• _WHAT YOU WILL DO_: Return the lines of the data below in which the string "processed" occurs.

————————

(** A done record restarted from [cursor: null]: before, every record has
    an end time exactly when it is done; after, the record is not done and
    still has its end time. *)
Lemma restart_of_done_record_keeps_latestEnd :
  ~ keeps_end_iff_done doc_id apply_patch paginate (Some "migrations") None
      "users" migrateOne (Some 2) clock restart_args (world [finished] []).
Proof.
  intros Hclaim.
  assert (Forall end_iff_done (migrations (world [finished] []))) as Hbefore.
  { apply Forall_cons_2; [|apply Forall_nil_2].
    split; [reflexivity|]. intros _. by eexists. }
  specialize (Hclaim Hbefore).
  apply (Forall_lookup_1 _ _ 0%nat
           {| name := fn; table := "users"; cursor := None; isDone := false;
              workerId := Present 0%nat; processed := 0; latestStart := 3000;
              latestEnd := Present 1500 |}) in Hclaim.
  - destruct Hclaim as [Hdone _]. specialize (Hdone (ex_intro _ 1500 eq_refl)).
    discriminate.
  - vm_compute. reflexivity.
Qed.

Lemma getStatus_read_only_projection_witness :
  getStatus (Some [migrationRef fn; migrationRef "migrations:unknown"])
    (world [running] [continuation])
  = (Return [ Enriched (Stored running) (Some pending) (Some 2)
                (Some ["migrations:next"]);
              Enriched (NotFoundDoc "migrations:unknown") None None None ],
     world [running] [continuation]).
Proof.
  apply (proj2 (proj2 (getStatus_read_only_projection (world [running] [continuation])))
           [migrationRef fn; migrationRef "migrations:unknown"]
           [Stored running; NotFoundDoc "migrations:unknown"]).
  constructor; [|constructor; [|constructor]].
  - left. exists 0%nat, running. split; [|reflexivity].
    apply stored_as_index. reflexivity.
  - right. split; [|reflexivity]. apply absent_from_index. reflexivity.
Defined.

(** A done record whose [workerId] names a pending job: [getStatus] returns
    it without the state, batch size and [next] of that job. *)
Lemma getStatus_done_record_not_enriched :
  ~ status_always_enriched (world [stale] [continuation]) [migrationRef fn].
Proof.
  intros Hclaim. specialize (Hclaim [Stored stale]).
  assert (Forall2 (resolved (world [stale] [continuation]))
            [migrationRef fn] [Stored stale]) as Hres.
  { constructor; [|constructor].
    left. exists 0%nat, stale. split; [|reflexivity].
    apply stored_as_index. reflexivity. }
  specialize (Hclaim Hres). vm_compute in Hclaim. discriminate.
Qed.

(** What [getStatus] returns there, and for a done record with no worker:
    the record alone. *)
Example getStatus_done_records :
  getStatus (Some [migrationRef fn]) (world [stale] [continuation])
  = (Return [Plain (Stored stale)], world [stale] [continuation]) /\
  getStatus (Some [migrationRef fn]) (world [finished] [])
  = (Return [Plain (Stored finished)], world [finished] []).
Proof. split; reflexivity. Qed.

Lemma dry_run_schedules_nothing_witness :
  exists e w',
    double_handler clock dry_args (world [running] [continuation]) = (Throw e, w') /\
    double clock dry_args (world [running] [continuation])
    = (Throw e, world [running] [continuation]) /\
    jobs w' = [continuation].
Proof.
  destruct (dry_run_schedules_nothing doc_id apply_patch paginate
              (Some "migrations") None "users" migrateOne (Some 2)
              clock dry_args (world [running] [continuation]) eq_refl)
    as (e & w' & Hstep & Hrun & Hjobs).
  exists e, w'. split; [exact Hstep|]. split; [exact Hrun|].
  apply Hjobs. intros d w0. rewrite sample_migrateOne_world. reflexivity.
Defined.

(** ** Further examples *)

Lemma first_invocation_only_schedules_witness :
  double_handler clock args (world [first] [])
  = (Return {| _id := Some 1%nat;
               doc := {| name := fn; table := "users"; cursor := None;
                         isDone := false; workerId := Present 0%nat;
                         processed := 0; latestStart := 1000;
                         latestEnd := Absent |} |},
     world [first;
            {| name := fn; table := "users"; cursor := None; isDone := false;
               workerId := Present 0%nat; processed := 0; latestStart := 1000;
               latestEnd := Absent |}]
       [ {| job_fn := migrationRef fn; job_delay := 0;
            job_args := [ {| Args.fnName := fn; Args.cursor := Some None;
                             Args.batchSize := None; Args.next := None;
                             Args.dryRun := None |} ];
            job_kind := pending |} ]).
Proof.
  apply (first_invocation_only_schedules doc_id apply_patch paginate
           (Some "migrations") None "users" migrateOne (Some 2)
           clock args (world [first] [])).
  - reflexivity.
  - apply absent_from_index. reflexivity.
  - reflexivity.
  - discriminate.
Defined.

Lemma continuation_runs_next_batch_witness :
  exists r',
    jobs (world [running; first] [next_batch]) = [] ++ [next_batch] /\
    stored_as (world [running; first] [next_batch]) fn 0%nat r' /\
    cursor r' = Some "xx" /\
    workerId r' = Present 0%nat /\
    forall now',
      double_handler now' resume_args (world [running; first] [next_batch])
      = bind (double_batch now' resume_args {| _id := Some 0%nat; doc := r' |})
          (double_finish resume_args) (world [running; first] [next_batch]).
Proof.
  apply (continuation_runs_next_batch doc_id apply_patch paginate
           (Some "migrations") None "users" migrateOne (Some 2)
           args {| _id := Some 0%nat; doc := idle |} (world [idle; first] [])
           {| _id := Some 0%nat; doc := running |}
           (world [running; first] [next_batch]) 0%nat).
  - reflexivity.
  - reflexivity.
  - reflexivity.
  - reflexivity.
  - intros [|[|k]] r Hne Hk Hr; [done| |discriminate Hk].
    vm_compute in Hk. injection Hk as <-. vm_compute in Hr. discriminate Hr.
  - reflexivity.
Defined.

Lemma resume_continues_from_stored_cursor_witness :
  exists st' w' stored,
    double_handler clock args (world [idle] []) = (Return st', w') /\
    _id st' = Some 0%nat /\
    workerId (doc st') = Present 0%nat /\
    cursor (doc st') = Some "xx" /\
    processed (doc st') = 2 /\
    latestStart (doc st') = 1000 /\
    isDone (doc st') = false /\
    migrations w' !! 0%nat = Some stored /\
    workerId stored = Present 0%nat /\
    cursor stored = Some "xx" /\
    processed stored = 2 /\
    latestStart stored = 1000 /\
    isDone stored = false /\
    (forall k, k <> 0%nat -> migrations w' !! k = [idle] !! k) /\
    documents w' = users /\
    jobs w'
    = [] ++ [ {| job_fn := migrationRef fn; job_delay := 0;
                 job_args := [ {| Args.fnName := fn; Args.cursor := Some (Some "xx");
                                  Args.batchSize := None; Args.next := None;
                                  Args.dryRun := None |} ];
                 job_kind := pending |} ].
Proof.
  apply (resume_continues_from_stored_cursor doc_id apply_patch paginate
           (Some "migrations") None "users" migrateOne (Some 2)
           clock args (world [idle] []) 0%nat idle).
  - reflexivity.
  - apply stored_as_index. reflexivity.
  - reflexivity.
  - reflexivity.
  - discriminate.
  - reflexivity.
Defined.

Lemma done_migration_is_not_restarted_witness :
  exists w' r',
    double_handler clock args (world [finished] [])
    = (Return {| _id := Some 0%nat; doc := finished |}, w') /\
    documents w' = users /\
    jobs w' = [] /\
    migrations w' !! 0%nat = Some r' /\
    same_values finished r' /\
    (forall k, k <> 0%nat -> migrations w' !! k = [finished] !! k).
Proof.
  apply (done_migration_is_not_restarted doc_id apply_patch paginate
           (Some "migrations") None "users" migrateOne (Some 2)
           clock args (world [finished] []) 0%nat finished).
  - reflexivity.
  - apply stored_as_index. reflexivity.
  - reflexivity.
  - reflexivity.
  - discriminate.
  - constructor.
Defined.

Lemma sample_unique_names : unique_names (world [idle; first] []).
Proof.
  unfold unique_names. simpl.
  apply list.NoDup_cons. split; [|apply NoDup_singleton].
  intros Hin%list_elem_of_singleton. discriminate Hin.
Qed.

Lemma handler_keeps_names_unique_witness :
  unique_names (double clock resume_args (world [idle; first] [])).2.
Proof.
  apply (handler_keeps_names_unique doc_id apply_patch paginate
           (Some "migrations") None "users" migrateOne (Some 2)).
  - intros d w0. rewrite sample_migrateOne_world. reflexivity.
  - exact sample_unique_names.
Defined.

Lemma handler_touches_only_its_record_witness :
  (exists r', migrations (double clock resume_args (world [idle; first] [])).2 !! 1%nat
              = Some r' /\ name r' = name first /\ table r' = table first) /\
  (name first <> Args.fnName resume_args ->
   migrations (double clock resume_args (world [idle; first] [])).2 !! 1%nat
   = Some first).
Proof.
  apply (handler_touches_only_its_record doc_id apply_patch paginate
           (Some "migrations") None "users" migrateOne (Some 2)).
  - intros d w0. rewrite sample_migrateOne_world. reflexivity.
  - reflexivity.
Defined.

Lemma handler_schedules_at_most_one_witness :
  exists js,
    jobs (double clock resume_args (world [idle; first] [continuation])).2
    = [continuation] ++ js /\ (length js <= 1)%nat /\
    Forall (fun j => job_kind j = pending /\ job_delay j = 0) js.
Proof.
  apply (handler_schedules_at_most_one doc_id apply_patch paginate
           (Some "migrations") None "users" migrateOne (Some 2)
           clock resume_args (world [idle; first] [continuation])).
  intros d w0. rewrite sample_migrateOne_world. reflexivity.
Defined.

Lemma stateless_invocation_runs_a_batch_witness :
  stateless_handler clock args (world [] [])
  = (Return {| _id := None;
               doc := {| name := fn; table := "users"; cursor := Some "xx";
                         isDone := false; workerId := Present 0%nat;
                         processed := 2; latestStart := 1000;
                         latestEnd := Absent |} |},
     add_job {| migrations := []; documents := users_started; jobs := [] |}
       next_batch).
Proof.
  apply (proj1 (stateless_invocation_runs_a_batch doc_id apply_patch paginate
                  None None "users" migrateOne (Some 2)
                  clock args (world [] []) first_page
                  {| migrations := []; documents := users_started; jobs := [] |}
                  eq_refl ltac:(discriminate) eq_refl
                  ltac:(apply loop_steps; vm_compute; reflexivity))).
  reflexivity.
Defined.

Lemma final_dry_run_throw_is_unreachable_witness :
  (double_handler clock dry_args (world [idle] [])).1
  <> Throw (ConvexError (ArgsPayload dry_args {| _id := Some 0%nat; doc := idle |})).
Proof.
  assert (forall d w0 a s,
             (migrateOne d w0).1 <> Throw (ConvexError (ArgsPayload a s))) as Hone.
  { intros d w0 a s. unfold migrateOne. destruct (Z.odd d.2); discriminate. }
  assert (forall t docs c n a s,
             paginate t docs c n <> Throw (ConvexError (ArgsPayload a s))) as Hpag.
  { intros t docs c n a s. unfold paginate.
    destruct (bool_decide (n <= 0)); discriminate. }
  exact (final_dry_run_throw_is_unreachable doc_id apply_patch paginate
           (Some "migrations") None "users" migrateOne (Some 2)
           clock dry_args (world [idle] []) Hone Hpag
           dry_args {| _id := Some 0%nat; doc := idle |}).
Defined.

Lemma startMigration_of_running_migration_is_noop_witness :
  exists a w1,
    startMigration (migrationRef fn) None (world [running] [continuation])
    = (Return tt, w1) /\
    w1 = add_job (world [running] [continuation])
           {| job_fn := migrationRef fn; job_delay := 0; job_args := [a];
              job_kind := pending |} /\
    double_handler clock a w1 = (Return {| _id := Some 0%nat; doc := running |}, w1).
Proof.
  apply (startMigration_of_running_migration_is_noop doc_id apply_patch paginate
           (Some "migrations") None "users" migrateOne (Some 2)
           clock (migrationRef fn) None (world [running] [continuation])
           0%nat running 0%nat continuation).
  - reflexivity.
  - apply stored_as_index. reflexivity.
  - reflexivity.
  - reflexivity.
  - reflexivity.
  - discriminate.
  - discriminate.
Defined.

————————

• _ANSWER_:
              workerId := Present 0%nat; processed := 0; latestStart := 3000;
                         processed := 0; latestStart := 1000;
               workerId := Present 0%nat; processed := 0; latestStart := 1000;
    processed (doc st') = 2 /\
    processed stored = 2 /\
                         processed := 2; latestStart := 1000;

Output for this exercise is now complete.